#### [What is expected]
Your answer must contain each line of the data, copied exactly.

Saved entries
*** Block opens ***

Definition my_b_write (c : IO_CACHE) (d : bytes) (w : W) : res (Z * IO_CACHE * W) :=
  if decide (write_pos c + length d ≤ write_end c)%nat then
    do c' <- copy_in c (write_pos c) d;
    Ok (0, set_write_pos (write_pos c + length d)%nat c', w)
  else write_function c d w.

Definition my_b_get (c : IO_CACHE) (w : W) : res (Z * IO_CACHE * W) :=
  if decide (read_pos c ≠ read_end c) then
    let c := set_read_pos (S (read_pos c)) c in
    do b <- byte (arena c) (read_pos c - 1); Ok (b, c, w)
  else _my_b_get c w.

(** [( *(info)->write_pos++)=(chr)] *)
Definition put_byte (c : IO_CACHE) (ch : ascii) : res IO_CACHE :=
  do c' <- copy_in c (write_pos c) [ch]; Ok (set_write_pos (S (write_pos c)) c').

Definition my_b_write_byte (c : IO_CACHE) (ch : ascii) (w : W) : res (IO_CACHE * W) :=
  if decide (write_pos c < write_end c)%nat then do c <- put_byte c ch; Ok (c, w)
  else
    do x <- _my_b_write c [] w;
    let '(_, c, w) := x in
    do c <- put_byte c ch; Ok (c, w).

Definition my_b_fill_cache (c : IO_CACHE) (w : W) : res (Z * bytes * IO_CACHE * W) :=
  read_function (set_read_end (read_pos c) c) 0 w.

Definition my_b_tell (c : IO_CACHE) : Z :=
  u64 (pos_in_file c + u64 (Z.of_nat (current_pos c) - Z.of_nat (request_pos c))).

Definition my_b_get_buffer_start (c : IO_CACHE) : nat := request_pos c.
Definition my_b_get_bytes_in_buffer (c : IO_CACHE) : Z :=
  Z.of_nat (read_end c) - Z.of_nat (my_b_get_buffer_start c).
Definition my_b_get_pos_in_file (c : IO_CACHE) : Z := pos_in_file c.
Definition my_b_bytes_in_cache (c : IO_CACHE) : Z :=
  u64 (Z.of_nat (current_end c) - Z.of_nat (current_pos c)).

(** * Reading *)

(** A cache that is being read. *)
Record readable (c : IO_CACHE) : Prop := {
  rd_order : (request_pos c ≤ read_pos c ≤ read_end c)%nat;
  rd_arena : (read_end c ≤ length (arena c))%nat;
  rd_small : Z.of_nat (length (arena c)) < 2 ^ 64;
  rd_type : ctype c = READ_CACHE;
  rd_off : 0 ≤ pos_in_file c
}.

(** What is in the buffer and has not been read. *)
Definition buffered (c : IO_CACHE) : bytes := take (read_end c - read_pos c) (drop (read_pos c) (arena c)).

*** Block closes ***

#### [Exercise answer]
Definition my_b_write (c : IO_CACHE) (d : bytes) (w : W) : res (Z * IO_CACHE * W) :=
  if decide (write_pos c + length d ≤ write_end c)%nat then
    do c' <- copy_in c (write_pos c) d;
    Ok (0, set_write_pos (write_pos c + length d)%nat c', w)
  else write_function c d w.

Definition my_b_get (c : IO_CACHE) (w : W) : res (Z * IO_CACHE * W) :=
  if decide (read_pos c ≠ read_end c) then
    let c := set_read_pos (S (read_pos c)) c in
    do b <- byte (arena c) (read_pos c - 1); Ok (b, c, w)
  else _my_b_get c w.

(** [( *(info)->write_pos++)=(chr)] *)
Definition put_byte (c : IO_CACHE) (ch : ascii) : res IO_CACHE :=
  do c' <- copy_in c (write_pos c) [ch]; Ok (set_write_pos (S (write_pos c)) c').

Definition my_b_write_byte (c : IO_CACHE) (ch : ascii) (w : W) : res (IO_CACHE * W) :=
  if decide (write_pos c < write_end c)%nat then do c <- put_byte c ch; Ok (c, w)
  else
    do x <- _my_b_write c [] w;
    let '(_, c, w) := x in
    do c <- put_byte c ch; Ok (c, w).

Definition my_b_fill_cache (c : IO_CACHE) (w : W) : res (Z * bytes * IO_CACHE * W) :=
  read_function (set_read_end (read_pos c) c) 0 w.

Definition my_b_tell (c : IO_CACHE) : Z :=
  u64 (pos_in_file c + u64 (Z.of_nat (current_pos c) - Z.of_nat (request_pos c))).

Definition my_b_get_buffer_start (c : IO_CACHE) : nat := request_pos c.
Definition my_b_get_bytes_in_buffer (c : IO_CACHE) : Z :=
  Z.of_nat (read_end c) - Z.of_nat (my_b_get_buffer_start c).
Definition my_b_get_pos_in_file (c : IO_CACHE) : Z := pos_in_file c.
Definition my_b_bytes_in_cache (c : IO_CACHE) : Z :=
  u64 (Z.of_nat (current_end c) - Z.of_nat (current_pos c)).

(** * Reading *)

(** A cache that is being read. *)
Record readable (c : IO_CACHE) : Prop := {
  rd_order : (request_pos c ≤ read_pos c ≤ read_end c)%nat;
  rd_arena : (read_end c ≤ length (arena c))%nat;
  rd_small : Z.of_nat (length (arena c)) < 2 ^ 64;
  rd_type : ctype c = READ_CACHE;
  rd_off : 0 ≤ pos_in_file c
}.

(** What is in the buffer and has not been read. *)
Definition buffered (c : IO_CACHE) : bytes := take (read_end c - read_pos c) (drop (read_pos c) (arena c)).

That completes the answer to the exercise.